L’ancien premier ministre italien Silvio Berlusconi, avec en arrière-plan Matteo Salvini, le dirigeant de la Ligue du Nord, lors de l’enregistrement d’une émission télévisée sur la RAI, à Rome, le 11 janvier 2018. / Andrew Medichini / AP

Editorial du « Monde ». Il n’est jamais bon signe, lorsque des crimes ont été commis, de voir une partie de l’opinion s’acharner sur les victimes. Ce spectacle désolant, c’est celui que donne l’Italie depuis l’attentat commis, samedi 3 février, par un jeune homme, Luca Traini, qui a ouvert le feu sur des migrants africains au pied du monument aux morts de la petite ville de Macerata, dans le centre du pays, blessant six personnes.

S’il ne s’était agi que du coup de folie d’un simple désaxé, l’attaque aurait été sans doute condamnée sans tergiversation. Mais voilà, l’auteur des faits était militant de la Ligue du Nord, il avait même été présenté aux élections municipales sous les couleurs de ce parti, au printemps 2017. Et, en se ceignant d’une écharpe tricolore avant d’effectuer un salut fasciste en criant « Viva Italia ! », il a clairement cherché à donner à son geste de vengeance – quelques jours plus tôt, un migrant nigérian avait été interpellé pour le meurtre sordide d’une italienne de 18 ans – une dimension politique. De ce point de vue, à moins d’un mois des élections législatives du 4 mars, Luca Traini a réussi au-delà de toute espérance.

Appel à la haine

Depuis samedi, la droite italienne dans son ensemble s’est livrée à une inquiétante surenchère. Dans un bel unanimisme, après avoir dénoncé de façon expéditive le geste d’un « déséquilibré », ses chefs s’en sont pris au gouvernement de centre-gauche, l’accusant d’avoir favorisé ces dernières années une véritable invasion migratoire. Le dirigeant de la Ligue, Matteo Salvini, dont les appels à la haine n’ont rien fait pour apaiser le climat, a ainsi claironné son impatience d’entrer au gouvernement pour « ramener la sécurité, la justice sociale et la sérénité » en Italie, tandis que Silvio Berlusconi ­promettait d’expulser 600 000 migrants ­illégaux, tous « prêts », selon lui, à commettre des crimes.

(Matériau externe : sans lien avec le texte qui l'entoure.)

(** The call shape of the Sys namespace: an exported method with exactly two
    parameters beyond the receiver, the first of an exported-or-builtin type
    of pointer kind, the second of an exported-or-builtin type, and exactly
    one return value, of type error. *)
Definition SysShape (m : Method World) : Prop :=
  Method_PkgPath m = "" /\
  exists receiver argType replyType,
    ins (Method_Type m) = [receiver; argType; replyType] /\
    isExportedOrBuiltinType argType = true /\
    rtype_Kind argType = Ptr /\
    isExportedOrBuiltinType replyType = true /\
    outs (Method_Type m) = [typeOfError].

(** What exported-or-builtin means, in the words of the contract and without
    the code's helper. The base of a type is what is left when pointers are
    removed for as long as the type has a pointee: the base of [**T] and of
    [type P *T] is the base of [T]. *)
Inductive baseOf : rtype -> rtype -> Prop :=
  | baseOf_here t : rtype_Elem t = None -> baseOf t t
  | baseOf_pointee t e base : rtype_Elem t = Some e -> baseOf e base -> baseOf t base.

(** A name is exported when its first rune is an upper case letter. *)
Definition ExportedName (name : string) : Prop :=
  IsUpper (DecodeRuneInString name).1 = true.

(** A type is exported-or-builtin when its base has an exported name or has
    no package path: a predeclared type such as [int] or [error], and an
    unnamed type such as [[]T] or [map[K]V] whatever its elements, have no
    package path and so pass; a defined type of a package passes by its name
    alone. *)
Definition ExportedOrBuiltin (t : rtype) : Prop :=
  exists base, baseOf t base /\
    (ExportedName (rtype_Name base) \/ rtype_PkgPath base = "").
(** C6, as the code has it: in every run of [setUp], whatever the broker
    answers, each exchange declaration comes before each queue declaration
    and each queue declaration, that of the retry queue included, comes
    before each binding; in particular the service exchange is declared
    before the retry queue that names it as dead-letter target.  With a
    broker that accepts the calls all seven are made. *)
Theorem setup_order (f : Facade) (s : State B) :
  let w := effects_of (setUp B f s) in
  precedes is_exchange_declaration is_queue_declaration w /\
  precedes is_queue_declaration is_binding w /\
  precedes (declares_queue (retryQueue f)) is_binding w /\
  precedes (declares_exchange (exchange f)) (declares_queue (retryQueue f)) w /\
  (accepts_all B -> channel s <> None -> w = map Broker (topology_calls f)).
Proof.
  intros w. subst w.
  destruct (topology_order f) as [Hxq Hqb].
  pose proof (setUp_prefix f s) as Hpre.
  assert (Hx : forall n op, declares_exchange n op = true -> is_exchange_declaration op = true).
  { intros n []; simpl; congruence. }
  assert (Hq : forall n op, declares_queue n op = true -> is_queue_declaration op = true).
  { intros n []; simpl; congruence. }
  repeat split.
  - eapply precedes_prefix; eauto.
  - eapply precedes_prefix; eauto.
  - eapply precedes_prefix; [exact Hpre|].
    eapply precedes_weaken; [apply Hq | | exact Hqb]. auto.
  - eapply precedes_prefix; [exact Hpre|].
    eapply precedes_weaken; [apply Hx | apply Hq | exact Hxq].
  - intros Hacc Hc. apply setUp_accepted; assumption.
Qed.

End Provisioner.

(** ** Subscriptions *)

Section Subscriptions.

Variable B : BrokerModel.

Lemma subscribeAll_not_array (f : Facade) (v : JsValue) (s : State B) :
  isArray v = false -> subscribeAll B f v s = (Ok tt, s, []).
Proof. intros Hv. unfold subscribeAll. rewrite Hv. reflexivity. Qed.

(** C8: [subscribeAll] on an array binds the primary queue to the service
    exchange once per topic, in the order of the array: the calls made are
    always a prefix of these bindings (an awaited binding that fails ends
    the loop), and with a broker that accepts them they are all made and
    the call returns normally.  On the empty array, on [null], and on every
    other value that is not an array, it returns normally with no call at
    all and no change of state, even on a facade that is not connected. *)
Theorem subscribeAll_binds (f : Facade) (s : State B) :
  (forall topics,
     effects_of (subscribeAll B f (JsArray topics) s)
     `prefix_of` map (fun topic => Broker (BindQueue (queue f) (exchange f) topic)) topics) /\
  (forall topics,
     accepts_all B -> channel s <> None ->
     result_of (subscribeAll B f (JsArray topics) s) = Ok tt /\
     effects_of (subscribeAll B f (JsArray topics) s) =
       map (fun topic => Broker (BindQueue (queue f) (exchange f) topic)) topics) /\
  subscribeAll B f (JsArray []) s = (Ok tt, s, []) /\
  subscribeAll B f JsNull s = (Ok tt, s, []) /\
  (forall v, isArray v = false -> subscribeAll B f v s = (Ok tt, s, [])).
Proof.
  repeat split.
  - intros topics. unfold subscribeAll, subscribe. simpl.
    apply (for_of_calls_prefix B (fun topic => BindQueue (queue f) (exchange f) topic)).
  - unfold subscribeAll, subscribe. simpl.
    apply (for_of_calls_accepted B
             (fun topic => BindQueue (queue f) (exchange f) topic) topics); assumption.
  - unfold subscribeAll, subscribe. simpl.
    apply (for_of_calls_accepted B
             (fun topic => BindQueue (queue f) (exchange f) topic) topics); assumption.
  - intros v Hv. apply subscribeAll_not_array. exact Hv.
Qed.

End Subscriptions.

(** ** The lifecycle *)

Section Lifecycle.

Ainsi donc, « grâce » à Luca Traini, la fragile coalition constituée autour de la droite berlusconienne, des postfascistes et de la Ligue du Nord, qui peinait depuis des mois à masquer ses dissensions sur la politique économique ou l’Europe, s’est soudain ressoudée, face à un bouc émissaire facile.

Devant cette dérive, les appels à la raison du premier ministre, Paolo Gentiloni, semblent inaudibles. Il faut dire que, ces derniers mois, les attaques du ministre de l’intérieur, Marco Minniti, contre les ONG humanitaires opérant en Méditerranée ont largement contribué à alourdir le climat en accentuant le rejet des candidats à l’asile.

L’Europe, de son côté, pourra difficilement éviter un examen de conscience, tant son incapacité à aider l’Italie, laissée seule face à l’urgence migratoire depuis plusieurs années, aura contribué à attiser une colère sur laquelle ont prospéré la Ligue du Nord et le Mouvement 5 étoiles.

Quant à Silvio Berlusconi, qui a pris le parti de s’aligner sur les positions de Matteo Salvini, sans doute pour mieux garder le contrôler de cet allié encombrant, il pourrait bien avoir perdu dans l’opération les bénéfices de la campagne que ses partisans avaient entreprise ces derniers mois pour restaurer sa crédibilité auprès des instances européennes. Affaiblissant du même coup l’hypothèse de constituer au lendemain du vote une « grande coalition » allant de la gauche à la droite modérée, dernière planche de salut de ceux qui cherchent à éviter des secousses susceptibles, au lendemain du 4 mars, d’ébranler l’Europe entière.